About this task: Isolate every line in the records below with "empty" in it.
***** Data in this exercise
(** C1. The required-field check is never reached on a constructed extractor:
    built with ['headline'] as its required fields and given the empty record,
    whose headline resolves to null, [process_article] raises
    [AttributeError] where the claim has [FieldMissingError] for 'headline' and
    the identifier 'unknown'. *)
Theorem process_article_required_field_unchecked :
  let self := __init__ (AStr "key") ANone (AList ["headline"]) in
  let article : dict := [] in
  (exists processed,
      extract_fields self article = Ok processed
      /\ dict_lookup "headline" processed = Some VNone)
  /\ process_article self article = Raise (AttributeError "required_fields")
  /\ process_article self article <> Raise (FieldMissingError "headline" (VStr "unknown")).
Proof.
  cbv zeta. split; [|split].
  - eexists. split; [by vm_compute | reflexivity].
  - apply process_article_constructed.
  - by rewrite process_article_constructed.
Qed.

(** C2. The constructor does not keep the caller's list: whatever [fields] is,
    [self.fields] is the minimal list, and [required_fields], the attribute
    the check reads, is not assigned.  With ['abstract'] supplied the stored
    list is still ['_id', 'headline', 'pub_date']. *)
Theorem init_discards_fields :
  (forall api_key base_url fields,
      __init__ api_key base_url fields !! "fields" = Some (AList minimal_fields)
      /\ __init__ api_key base_url fields !! "required_fields" = None)
  /\ __init__ (AStr "key") ANone (AList ["abstract"]) !! "fields"
     = Some (AList ["_id"; "headline"; "pub_date"])
  /\ __init__ (AStr "key") ANone (AList ["abstract"]) !! "fields"
     <> Some (AList ["abstract"]).
Proof.
  split; [|split].
  - intros. split; [apply init_fields | apply init_required_fields].
  - apply init_fields.
  - rewrite init_fields. discriminate.
Qed.

End Required.

(** ** Batch processing *)

Section Batch.
Import Py NYT Spec.

Lemma omap_success_cons self a articles :
  omap (success self) (a :: articles)
  = match process_article self a with
    | Ok processed => processed :: omap (success self) articles
    | Raise _ => omap (success self) articles
    end.
Proof. cbn [omap list_omap]. unfold success at 1. by destruct (process_article self a). Qed.

Lemma omap_failure_cons self a articles :
  omap (failure self) (a :: articles)
  = match process_article self a with
    | Ok _ => omap (failure self) articles
    | Raise e => e :: omap (failure self) articles
    end.
Proof. cbn [omap list_omap]. unfold failure at 1. by destruct (process_article self a). Qed.

Lemma success_failure_length self articles :
  length (omap (success self) articles) + length (omap (failure self) articles)
  = length articles.
Proof.
  induction articles as [|a articles IH]; [done|].
  rewrite omap_success_cons, omap_failure_cons.
  destruct (process_article self a); cbn [length]; lia.
Qed.

(** The lenient loop never leaves by an exception; it appends the flat records
    of the articles that normalise, in order, and counts the others. *)
Lemma batch_loop_lenient self articles i st :
  exists st',
    batch_loop self false i articles st = (st', None)
    /\ processed_articles st' = processed_articles st ++ omap (success self) articles
    /\ errors st' = errors st + length (omap (failure self) articles).
Proof.
  revert i st. induction articles as [|a articles IH]; intros i st.
  - exists st. cbn. rewrite app_nil_r. split; [done|]. split; [done | lia].
  - cbn [batch_loop]. rewrite omap_success_cons, omap_failure_cons.
    destruct (process_article self a) as [processed|e].
    + destruct (IH (S i) (append_processed processed st)) as [st' [H1 [H2 H3]]].
      exists st'. split; [done|]. cbn in H2, H3.
      split; [by rewrite H2, <- app_assoc | done].
    + destruct e as [f ident|name|key|];
        [ destruct (IH (S i) (logging (ErrorSkipping (i + 1) (FieldMissingError f ident))
                                (count_error st))) as [st' [H1 [H2 H3]]]
        | destruct (IH (S i) (logging (ErrorProcessing (i + 1) (AttributeError name))
                                (count_error st))) as [st' [H1 [H2 H3]]]
        | destruct (IH (S i) (logging (ErrorProcessing (i + 1) (KeyError key))
                                (count_error st))) as [st' [H1 [H2 H3]]]
        | destruct (IH (S i) (logging (ErrorProcessing (i + 1) TypeError)
                                (count_error st))) as [st' [H1 [H2 H3]]] ];
        exists st'; (split; [exact H1|]); cbn in H2, H3;
        (split; [done | cbn [length]; lia]).
Qed.

(** The strict loop leaves with the exception of the first article that does
    not normalise. *)
Lemma batch_loop_strict self pre a post e i st :
  Forall (fun a => returns (process_article self a)) pre ->
  process_article self a = Raise e ->
  exists st', batch_loop self true i (pre ++ a :: post) st = (st', Some e).
Proof.
  intros Hpre Ha. revert i st.
  induction Hpre as [|x pre [processed Hx] _ IH]; intros i st.
  - cbn [app batch_loop]. rewrite Ha. destruct e; eexists; reflexivity.
  - cbn [app batch_loop]. rewrite Hx. apply IH.
Qed.

Lemma first_failure self articles :
  (exists a, a ∈ articles /\ raises (process_article self a)) ->
  exists pre a post e,
    articles = pre ++ a :: post
    /\ Forall (fun a => returns (process_article self a)) pre
    /\ process_article self a = Raise e.
Proof.
  induction articles as [|x articles IH]; intros [a [Hin Hr]].
  - by apply elem_of_nil in Hin.
  - destruct (process_article self x) as [processed|e] eqn:Hx.
    + apply elem_of_cons in Hin as [->|Hin].
      * destruct Hr as [e He]. congruence.
      * destruct IH as [pre [b [post [e [-> [Hpre Hb]]]]]]; [by exists a|].
        exists (x :: pre), b, post, e. split; [done|].
        split; [constructor; [by exists processed | done] | done].
    + exists [], x, articles, e. by split; [|split].
Qed.

(** C3. The constructor never assigns [required_fields], so on a constructed
    extractor [process_article] raises [AttributeError] for every article and
    returns no flat record; a non-empty batch in strict mode propagates that
    error at its first article, and in lenient mode every batch comes back as
    an empty list with each record counted as an error. *)
Theorem constructed_extractor_never_normalises :
  forall api_key base_url fields,
    let self := __init__ api_key base_url fields in
    self !! "required_fields" = None
    /\ (forall article,
          process_article self article = Raise (AttributeError "required_fields"))
    /\ (forall article articles,
          process_multiple_articles self (article :: articles) true
          = ([ErrorProcessing 1 (AttributeError "required_fields")],
             Raise (AttributeError "required_fields")))
    /\ (forall articles,
          exists log,
            process_multiple_articles self articles false
            = (log ++ [InfoProcessed 0 (length articles)], Ok [])).
Proof.
  intros api_key base_url fields self.
  assert (Hp : forall article,
             process_article self article = Raise (AttributeError "required_fields"))
    by (intros; apply process_article_constructed).
  split; [apply init_required_fields|]. split; [exact Hp|]. split.
  - intros article articles. unfold process_multiple_articles.
    cbn [batch_loop]. rewrite Hp. reflexivity.
  - intros articles. unfold process_multiple_articles.
    destruct (batch_loop_lenient self articles 0 initial_state) as [st' [H1 [H2 H3]]].
    rewrite H1. cbn [logging log processed_articles errors].
    assert (Hs : omap (success self) articles = []).
    { clear -Hp. induction articles as [|a articles IH]; [done|].
      by rewrite omap_success_cons, Hp. }
    pose proof (success_failure_length self articles) as Hlen.
    rewrite Hs in Hlen, H2. cbn in Hlen, H2, H3.
    exists (log st'). rewrite H2, H3, Hlen. reflexivity.
Qed.

(** C4. In lenient mode the call returns, for every extractor and every input
    sequence: the returned list holds the flat records of exactly the inputs
    that normalise, in input order; the error count it logs is the number of
    the others; the two add up to the input length.  The empty input gives the
    empty list and zero errors. *)
Theorem lenient_batch_accounting :
  forall self articles,
    let successes := omap (success self) articles in
    let failures := length (omap (failure self) articles) in
    (exists log,
        process_multiple_articles self articles false
        = (log ++ [InfoProcessed (length successes) failures], Ok successes))
    /\ length successes + failures = length articles
    /\ process_multiple_articles self [] false = ([InfoProcessed 0 0], Ok []).
Proof.
  intros self articles successes failures. split; [|split].
  - unfold process_multiple_articles.
    destruct (batch_loop_lenient self articles 0 initial_state) as [st' [H1 [H2 H3]]].
    rewrite H1. cbn [logging log processed_articles errors].
    cbn in H2, H3. exists (log st'). rewrite H2, H3. reflexivity.
  - apply success_failure_length.
  - reflexivity.
Qed.

(** C5. In strict mode, when some record of the input does not normalise, the
    call raises the exception of the first such record and returns no list,
    whatever the records before it gave. *)
Theorem strict_batch_aborts :
  forall self articles,
    (exists a, a ∈ articles /\ raises (process_article self a)) ->
    exists pre a post e log,
      articles = pre ++ a :: post
      /\ Forall (fun a => returns (process_article self a)) pre
      /\ process_article self a = Raise e
      /\ process_multiple_articles self articles true = (log, Raise e).
Proof.
  intros self articles H.
  destruct (first_failure self articles H) as [pre [a [post [e [-> [Hpre Ha]]]]]].
  destruct (batch_loop_strict self pre a post e 0 initial_state Hpre Ha) as [st' Hst].
  exists pre, a, post, e, (log st'). split; [done|]. split; [done|]. split; [done|].
  unfold process_multiple_articles. by rewrite Hst.
Qed.

End Batch.

(** ** The flat record *)

Section FlatRecord.
Import Py NYT Spec.

Lemma process_article_out self article processed :
  extract_fields self article = Ok processed ->
  forall out, process_article self article = Ok out -> out = processed.
Proof.
  intros Hp out Hout. apply process_article_returns_extracted in Hout. congruence.
Qed.

Lemma copied_fields_in_catalog field :
  field ∈ catalog -> field ∉ skipped_fields ->
  in_list field catalog && negb (in_list field skipped_fields) = true.
Proof.
  intros Hc Hs. apply andb_true_intro. split; [by apply in_list_true|].
  apply negb_true_iff. destruct (in_list field skipped_fields) eqn:E; [|done].
  by apply in_list_true in E.
Qed.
**********
Output below:
    built with ['headline'] as its required fields and given the empty record,
    returns no flat record; a non-empty batch in strict mode propagates that
    an empty list with each record counted as an error. *)
    the others; the two add up to the input length.  The empty input gives the
    empty list and zero errors. *)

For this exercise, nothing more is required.